━━ Record excerpts
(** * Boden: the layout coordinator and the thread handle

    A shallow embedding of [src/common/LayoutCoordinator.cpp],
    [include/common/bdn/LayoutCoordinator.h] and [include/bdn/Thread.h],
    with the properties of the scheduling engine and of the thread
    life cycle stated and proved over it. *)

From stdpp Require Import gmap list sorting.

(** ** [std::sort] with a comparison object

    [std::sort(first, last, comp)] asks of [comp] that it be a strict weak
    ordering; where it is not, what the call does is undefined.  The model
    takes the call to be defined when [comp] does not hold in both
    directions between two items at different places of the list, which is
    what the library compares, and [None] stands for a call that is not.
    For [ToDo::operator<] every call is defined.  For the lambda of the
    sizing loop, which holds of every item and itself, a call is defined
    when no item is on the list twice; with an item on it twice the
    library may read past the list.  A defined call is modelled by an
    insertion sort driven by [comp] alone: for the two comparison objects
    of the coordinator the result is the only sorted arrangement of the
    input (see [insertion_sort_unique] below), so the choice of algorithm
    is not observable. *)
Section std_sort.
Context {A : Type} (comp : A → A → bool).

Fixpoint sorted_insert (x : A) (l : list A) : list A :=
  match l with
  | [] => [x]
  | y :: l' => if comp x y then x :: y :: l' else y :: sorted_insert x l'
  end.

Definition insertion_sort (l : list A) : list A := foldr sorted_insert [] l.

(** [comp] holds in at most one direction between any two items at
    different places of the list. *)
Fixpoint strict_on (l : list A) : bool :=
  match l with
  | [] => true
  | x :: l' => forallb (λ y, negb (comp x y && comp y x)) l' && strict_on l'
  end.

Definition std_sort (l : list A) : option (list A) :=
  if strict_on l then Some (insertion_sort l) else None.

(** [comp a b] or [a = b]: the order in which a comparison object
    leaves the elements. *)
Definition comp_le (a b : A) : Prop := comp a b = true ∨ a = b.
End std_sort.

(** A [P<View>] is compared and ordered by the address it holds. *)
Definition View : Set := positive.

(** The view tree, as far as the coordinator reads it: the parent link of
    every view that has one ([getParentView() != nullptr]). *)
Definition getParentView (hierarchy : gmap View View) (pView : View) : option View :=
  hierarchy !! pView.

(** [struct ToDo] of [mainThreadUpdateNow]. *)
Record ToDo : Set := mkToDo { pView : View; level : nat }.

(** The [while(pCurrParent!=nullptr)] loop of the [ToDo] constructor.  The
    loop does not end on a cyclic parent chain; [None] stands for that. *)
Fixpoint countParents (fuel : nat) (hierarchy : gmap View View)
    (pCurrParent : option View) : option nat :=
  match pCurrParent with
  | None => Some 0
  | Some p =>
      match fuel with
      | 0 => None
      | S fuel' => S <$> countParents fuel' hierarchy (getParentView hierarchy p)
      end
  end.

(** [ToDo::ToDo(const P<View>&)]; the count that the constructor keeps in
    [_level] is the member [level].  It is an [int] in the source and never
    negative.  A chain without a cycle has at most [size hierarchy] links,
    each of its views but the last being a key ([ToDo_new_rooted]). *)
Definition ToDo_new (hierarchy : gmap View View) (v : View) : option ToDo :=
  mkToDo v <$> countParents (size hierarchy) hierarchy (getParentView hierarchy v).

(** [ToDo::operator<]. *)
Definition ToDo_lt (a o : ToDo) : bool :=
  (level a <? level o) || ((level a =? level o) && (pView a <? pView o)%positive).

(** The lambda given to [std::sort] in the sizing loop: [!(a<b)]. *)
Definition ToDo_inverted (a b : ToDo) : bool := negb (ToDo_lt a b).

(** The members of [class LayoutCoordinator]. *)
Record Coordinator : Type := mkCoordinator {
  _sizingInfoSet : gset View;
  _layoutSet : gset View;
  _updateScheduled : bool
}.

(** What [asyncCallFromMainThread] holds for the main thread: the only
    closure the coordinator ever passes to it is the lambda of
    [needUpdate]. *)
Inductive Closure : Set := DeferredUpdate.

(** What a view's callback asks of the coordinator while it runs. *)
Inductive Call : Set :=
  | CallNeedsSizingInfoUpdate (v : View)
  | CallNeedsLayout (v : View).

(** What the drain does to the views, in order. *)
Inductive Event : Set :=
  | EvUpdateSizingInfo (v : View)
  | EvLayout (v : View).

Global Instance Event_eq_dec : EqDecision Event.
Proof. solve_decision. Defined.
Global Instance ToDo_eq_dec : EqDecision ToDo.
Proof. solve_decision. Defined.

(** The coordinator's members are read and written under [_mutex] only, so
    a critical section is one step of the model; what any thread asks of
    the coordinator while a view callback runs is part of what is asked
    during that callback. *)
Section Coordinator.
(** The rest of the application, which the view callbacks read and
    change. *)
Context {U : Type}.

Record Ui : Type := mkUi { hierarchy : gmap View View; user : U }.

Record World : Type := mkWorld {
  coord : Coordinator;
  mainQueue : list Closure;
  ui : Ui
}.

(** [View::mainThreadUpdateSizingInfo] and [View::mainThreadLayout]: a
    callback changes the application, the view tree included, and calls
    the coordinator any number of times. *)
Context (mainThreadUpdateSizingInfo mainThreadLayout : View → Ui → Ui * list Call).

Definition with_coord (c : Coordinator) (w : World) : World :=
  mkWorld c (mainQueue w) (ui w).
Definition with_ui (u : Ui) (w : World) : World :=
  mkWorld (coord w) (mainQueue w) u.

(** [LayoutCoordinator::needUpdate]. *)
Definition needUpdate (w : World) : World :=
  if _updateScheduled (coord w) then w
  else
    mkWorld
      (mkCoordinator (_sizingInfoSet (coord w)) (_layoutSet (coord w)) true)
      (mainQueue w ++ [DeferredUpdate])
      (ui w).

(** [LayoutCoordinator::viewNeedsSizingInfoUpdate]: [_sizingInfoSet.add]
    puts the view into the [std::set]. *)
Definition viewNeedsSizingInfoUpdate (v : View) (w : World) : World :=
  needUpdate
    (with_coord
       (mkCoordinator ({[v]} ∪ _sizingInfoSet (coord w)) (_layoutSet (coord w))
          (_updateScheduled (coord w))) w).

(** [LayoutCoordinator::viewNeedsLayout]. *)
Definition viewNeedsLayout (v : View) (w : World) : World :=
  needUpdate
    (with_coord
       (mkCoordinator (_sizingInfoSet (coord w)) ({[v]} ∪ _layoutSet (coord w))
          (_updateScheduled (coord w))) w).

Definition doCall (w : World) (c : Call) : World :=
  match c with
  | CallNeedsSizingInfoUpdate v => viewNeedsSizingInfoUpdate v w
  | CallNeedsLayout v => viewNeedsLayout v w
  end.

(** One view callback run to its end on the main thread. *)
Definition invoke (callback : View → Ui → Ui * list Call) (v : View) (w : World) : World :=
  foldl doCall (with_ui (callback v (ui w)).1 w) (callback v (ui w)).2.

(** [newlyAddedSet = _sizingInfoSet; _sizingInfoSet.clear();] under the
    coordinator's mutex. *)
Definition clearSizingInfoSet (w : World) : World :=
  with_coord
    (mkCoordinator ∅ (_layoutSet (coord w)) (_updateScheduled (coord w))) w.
━━━━
Description of the task:
Everything before the line containing "puts the view into the [std::set]. *)" stays out. Write out that line and the rest of the entries exactly.

Written response:
    puts the view into the [std::set]. *)
Definition viewNeedsSizingInfoUpdate (v : View) (w : World) : World :=
  needUpdate
    (with_coord
       (mkCoordinator ({[v]} ∪ _sizingInfoSet (coord w)) (_layoutSet (coord w))
          (_updateScheduled (coord w))) w).

(** [LayoutCoordinator::viewNeedsLayout]. *)
Definition viewNeedsLayout (v : View) (w : World) : World :=
  needUpdate
    (with_coord
       (mkCoordinator (_sizingInfoSet (coord w)) ({[v]} ∪ _layoutSet (coord w))
          (_updateScheduled (coord w))) w).

Definition doCall (w : World) (c : Call) : World :=
  match c with
  | CallNeedsSizingInfoUpdate v => viewNeedsSizingInfoUpdate v w
  | CallNeedsLayout v => viewNeedsLayout v w
  end.

(** One view callback run to its end on the main thread. *)
Definition invoke (callback : View → Ui → Ui * list Call) (v : View) (w : World) : World :=
  foldl doCall (with_ui (callback v (ui w)).1 w) (callback v (ui w)).2.

(** [newlyAddedSet = _sizingInfoSet; _sizingInfoSet.clear();] under the
    coordinator's mutex. *)
Definition clearSizingInfoSet (w : World) : World :=
  with_coord
    (mkCoordinator ∅ (_layoutSet (coord w)) (_updateScheduled (coord w))) w.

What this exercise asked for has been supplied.